Il Pipita trova 60mila voci che urlano il proprio disprezzo per l’ex condottiero che per tre anni ha guidato gli azzurri con i suoi gol. Ha voglia,  cammina quasi disincantato e strafottente per il ventre del San Paolo, prima della partita: lo sanno tutti che il suo cuore è in tumulto, che la sua anima è in fiamme, che la sua testa ribolle di mille sensazioni. Ci ha messo quasi 11 mesi per ritrovare la via di Napoli: il suo non è un rientro, è una metamorfosi. Sì, è proprio lui, Gonzalo Gerardo Higuain, che il 14 maggio dello scorso anno, dopo il record di Nordahl stracciato, si divertiva a saltellare sotto la Curva B e a far finta di essere un direttore d’orchestra mentre il popolo degli ultrà intonava «un giorno all’improvviso». Ed era sempre lui che con le mani faceva il segno «resto qui, resto qui» facendo credere a un amore eterno che è durato invece soltanto poche altre settimane. Una notte da incubo, la peggiore della sua stagione: le statistiche dicono che non ha toccato un solo pallone in area. Esatto: zero palle giocate nell’area azzurra. In tutto, ha toccato 29 palloni in 90 minuti: una miseria.

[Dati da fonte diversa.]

(** X15: before [OnCreate] has run nothing reaches the application: in a
    process that starts without a channel and goes through no set-up, no
    channel message is sent, whatever is constructed, delivered or torn down. *)
Theorem nothing_is_sent_before_OnCreate (show_HWND : HWND → string)
    (show_WNDPROC : WNDPROC → string) (steps : list Step) (s : World) :
  pointer_channel_ s = None →
  Forall (λ st, ∀ ce, st ≠ Create ce) steps →
  channel_messages (out (process show_HWND show_WNDPROC steps s)) = [].
Proof.
  revert s. induction steps as [|st steps IH]; intros s H Hsteps; [done|].
  apply Forall_cons in Hsteps as [Hst Hsteps].
  rewrite (process_cons show_HWND show_WNDPROC). cbn zeta.
  assert (channel_messages (out (step show_HWND show_WNDPROC st s)) = []) as Hm.
  { rewrite (step_channel_messages show_HWND show_WNDPROC).
    destruct st as [ld|ce|via env hwnd message wparam lparam| |]; try done.
    by rewrite dispatch_channel_messages, H. }
  assert (pointer_channel_ (world (step show_HWND show_WNDPROC st s)) = None) as Hch.
  { rewrite (step_world show_HWND show_WNDPROC).
    destruct st as [ld|ce|via env hwnd message wparam lparam| |].
    - rewrite FlutterWindow_ctor_world. cbn [pointer_channel_ set_g_flutter_window].
      rewrite (proj1 (proj2 (InitializePointerApi_members ld _))). done.
    - by destruct (Hst ce).
    - rewrite dispatch_world. done.
    - rewrite OnDestroy_eq. done.
    - done. }
  destruct (val (step show_HWND show_WNDPROC st s)); cbn [out]; [|done].
  rewrite channel_messages_app, Hm, IH by done. done.
Qed.

Lemma nothing_is_sent_before_OnCreate_witness :
  let steps := [Construct new_loader;
                Window TopLevel (env_with (Some PT_PEN) (Some pen_600)) 3000 WM_POINTERDOWN 5 0] in
  pointer_channel_ initial_world = None
  ∧ Forall (λ st, ∀ ce, st ≠ Create ce) steps
  ∧ channel_messages (out (process (λ _, "") (λ _, "") steps initial_world)) = []
  ∧ forwarded (out (process (λ _, "") (λ _, "") steps initial_world)) = [mkEvent 5 PT_PEN 600].
Proof.
  assert (Forall (λ st, ∀ ce, st ≠ Create ce)
            [Construct new_loader;
             Window TopLevel (env_with (Some PT_PEN) (Some pen_600)) 3000 WM_POINTERDOWN 5 0])
    as H by (repeat first [apply List.Forall_nil | apply List.Forall_cons; [intros ce; discriminate|]]).
  split; [reflexivity|]. split; [exact H|].
  split; [exact (nothing_is_sent_before_OnCreate (λ _, "") (λ _, "") _ initial_world eq_refl H)|].
  vm_compute. reflexivity.
Defined.


(** ** The log file *)









Lemma LogToFile_initialized e message st :
  LogFile.g_log_initialized (LogFile.LogToFile e message st) = true.
Proof.
  unfold LogFile.LogToFile, LogFile.InitLogFile. cbn zeta.
  destruct st as [[] [[p l g]|]]; cbn;
    repeat match goal with
           | |- context [match ?x with _ => _ end] => destruct x; cbn
           end; done.
Qed.

Lemma InitLogFile_again e st :
  LogFile.g_log_initialized st = true → LogFile.InitLogFile e st = st.
Proof. intros H. unfold LogFile.InitLogFile. by rewrite H. Qed.

Lemma LogToFile_keeps_file e message st :
  LogFile.g_log_initialized st = true →
  match LogFile.g_log_file st with
  | None => LogFile.g_log_file (LogFile.LogToFile e message st) = None
  | Some f =>
      ∃ f', LogFile.g_log_file (LogFile.LogToFile e message st) = Some f'
            ∧ LogFile.path f' = LogFile.path f
            ∧ LogFile.lines f `prefix_of` LogFile.lines f'
  end.
Proof.
  intros H. unfold LogFile.LogToFile. cbn zeta. rewrite InitLogFile_again by done.
  destruct (LogFile.g_log_file st) as [f|] eqn:Hf; [|by rewrite Hf].
  destruct (LogFile.good f); [destruct (LogFile.can_write e)|]; cbn.
  - eexists. split; [done|]. split; [done|]. by apply prefix_app_r.
  - eexists. split; [done|]. split; [done | reflexivity].
  - rewrite Hf. exists f. split; [done|]. split; [done | reflexivity].
Qed.

Lemma log_all_keeps_file calls st :
  LogFile.g_log_initialized st = true →
  LogFile.g_log_initialized (LogFile.log_all calls st) = true
  ∧ match LogFile.g_log_file st with
    | None => LogFile.g_log_file (LogFile.log_all calls st) = None
    | Some f =>
        ∃ f', LogFile.g_log_file (LogFile.log_all calls st) = Some f'
              ∧ LogFile.path f' = LogFile.path f
              ∧ LogFile.lines f `prefix_of` LogFile.lines f'
    end.
Proof.
  revert st. induction calls as [|[e message] calls IH]; intros st H.
  - split; [done|]. cbn.
    destruct (LogFile.g_log_file st) as [f|]; [|done].
    exists f. split; [done|]. split; [done | reflexivity].
  - unfold LogFile.log_all. cbn [foldl fst snd]. fold (LogFile.log_all calls).
    pose proof (LogToFile_keeps_file e message st H) as Hstep.
    destruct (IH (LogFile.LogToFile e message st) (LogToFile_initialized e message st))
      as [Hi Hrest].
    split; [done|].
    destruct (LogFile.g_log_file st) as [f|].
    + destruct Hstep as (f1 & Hf1 & Hp1 & Hl1). rewrite Hf1 in Hrest.
      destruct Hrest as (f2 & Hf2 & Hp2 & Hl2).
      exists f2. split; [done|]. split; [congruence|]. by etrans.
    + by rewrite Hstep in Hrest.
Qed.

(** X21: the log file is opened at most once, by the first call.  Whatever
    the environment answers later, a file that did not open then is never
    opened (nothing is ever written), and a file that did open keeps its path
    and only ever grows at the end: no later call truncates or rewrites it. *)
Theorem log_file_is_opened_at_most_once (e : LogFile.Env) (message : string)
    (calls : list (LogFile.Env * string)) (st : LogFile.State) :
  let st1 := LogFile.LogToFile e message st in
  let st2 := LogFile.log_all calls st1 in
  LogFile.g_log_initialized st1 = true
  ∧ (LogFile.g_log_file st1 = None → LogFile.g_log_file st2 = None)
  ∧ (∀ f1, LogFile.g_log_file st1 = Some f1 →
       ∃ f2, LogFile.g_log_file st2 = Some f2
             ∧ LogFile.path f2 = LogFile.path f1
             ∧ LogFile.lines f1 `prefix_of` LogFile.lines f2)
  ∧ (LogFile.g_log_initialized st = false → LogFile.g_log_file st = None →
     LogFile.USERPROFILE e = None → LogFile.g_log_file st2 = None).
Proof.
  cbn zeta.
  pose proof (LogToFile_initialized e message st) as Hi.
  destruct (log_all_keeps_file calls _ Hi) as [_ Hrest].
  split; [done|]. split; [|split].
  - intros Hnone. by rewrite Hnone in Hrest.
  - intros f1 Hf1. by rewrite Hf1 in Hrest.
  - intros Huninit Hclosed Hprofile.
    assert (LogFile.g_log_file (LogFile.LogToFile e message st) = None) as Hnone.
    { unfold LogFile.LogToFile, LogFile.InitLogFile. cbn zeta.
      rewrite Huninit, Hprofile. cbn. by rewrite Hclosed. }
    by rewrite Hnone in Hrest.
Qed.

Ed eccolo, ora: fischiato, insultato, mortificato. «Gonzalo uomo di m…», urla in maniera assordante lo stadio al suo ingresso per il riscaldamento. È solo l’inizio delle notte da incubo per l’ex Pipita. Non c’è un pallone che tocchi, durante il riscaldamento, che non venga sottolineato da una bordata di frastornanti, roboanti e persino laceranti fischi. Ogni fischio, una lancia nel fianco. Una volta erano osanna, hurrà, evviva. È tutto cambiato, adesso.
Quando lo scaltro speaker Decibel Bellini al momento della lettura delle formazioni scandisce bene il nome del Pipita, l’urlo che si scatena è quasi più assordante di «The Champions». Eppure l’argentino non si tira indietro: batte lui il calcio d’inizio della sfida ed ovviamente per venti secondi, in attesa del via di Orsato, lo stadio è tutto per lui. E lui si mette lì, quasi fiero, in mezzo al campo, in attesa della battuta: come a dire, eccomi qua, infierite pure, sfogatevi pure, ditemi tutto quello che via pare. Sa che ogni pallone sarà per lui un tormento. Alla fine della gara esce e manda un bacio. Non si sa a chi. Ma nessuno ricambia. Non passa alla fine neppure per la mixed: per motivi di sicurezza il bus riparte dalla tribuna centrale. Da dove era arrivato.